__Problem__
After locating the line that contains "run_pragmas pragmas." in the data below, set down exactly that line and each one after it through the line that contains "Some (set_file_fts (Some", and nothing more.

__Available records__

+ + + + + + +

Definition Open (driverName : string) : B unit :=
  _ ← wrapped "open db" (sql_Open driverName);
  _ ← on_handle (SetMaxOpenConns 1);
  _ ← on_handle (SetMaxIdleConns 1);
  run_pragmas pragmas.

(** ** migrate.go *)

Definition run_up : B up_result :=
  k ← boot_tick; f ← get_file;
  let '(r, (t, m)) := m_Up k (df_tables f, df_dirty f) in
  _ ← put_file (set_tables t m f); mret r.

Definition RunMigrations : B unit :=
  k ← boot_tick;
  _ ← wrapped "iofs source" (or_error (iofs_New k));
  k ← boot_tick;
  _ ← wrapped "sqlite3 driver" (or_error (WithInstance k));
  k ← boot_tick;
  _ ← wrapped "migrate instance" (or_error (NewWithInstance k));
  r ← run_up;
  match r with UpError msg => fail_ (ErrWrap "migrate up" (ErrText msg)) | _ => mret tt end.

(** ** vec0.go

    [CREATE VIRTUAL TABLE IF NOT EXISTS]: an existing table is left as it is, without a look
    at its module or its columns.  FTS5 is compiled in (the Makefile's build tags). *)

Definition create_fts (_ : conn) (f : datafile) : option datafile :=
  Some (set_file_fts (Some (default [] (df_fts f))) f).
Definition create_fedfts (_ : conn) (f : datafile) : option datafile :=
  Some (set_file_fedfts (Some (default [] (df_fedfts f))) f).
Definition create_vec (embedDim : Z) (c : conn) (f : datafile) : option datafile :=
  match df_vec f with
  | Some _ => Some f
  | None => if c_vec0 c && vec_dim_ok embedDim then Some (set_file_vec (Some (embedDim, [])) f) else None
  end.

Definition exec_create (create : conn -> datafile -> option datafile) : B unit :=
  boot_exec (fun c f => (fun f' => (c, f')) <$> create c f).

+ + + + + + +

__Your response__
  run_pragmas pragmas.

(** ** migrate.go *)

Definition run_up : B up_result :=
  k ← boot_tick; f ← get_file;
  let '(r, (t, m)) := m_Up k (df_tables f, df_dirty f) in
  _ ← put_file (set_tables t m f); mret r.

Definition RunMigrations : B unit :=
  k ← boot_tick;
  _ ← wrapped "iofs source" (or_error (iofs_New k));
  k ← boot_tick;
  _ ← wrapped "sqlite3 driver" (or_error (WithInstance k));
  k ← boot_tick;
  _ ← wrapped "migrate instance" (or_error (NewWithInstance k));
  r ← run_up;
  match r with UpError msg => fail_ (ErrWrap "migrate up" (ErrText msg)) | _ => mret tt end.

(** ** vec0.go

    [CREATE VIRTUAL TABLE IF NOT EXISTS]: an existing table is left as it is, without a look
    at its module or its columns.  FTS5 is compiled in (the Makefile's build tags). *)

Definition create_fts (_ : conn) (f : datafile) : option datafile :=
  Some (set_file_fts (Some (default [] (df_fts f))) f).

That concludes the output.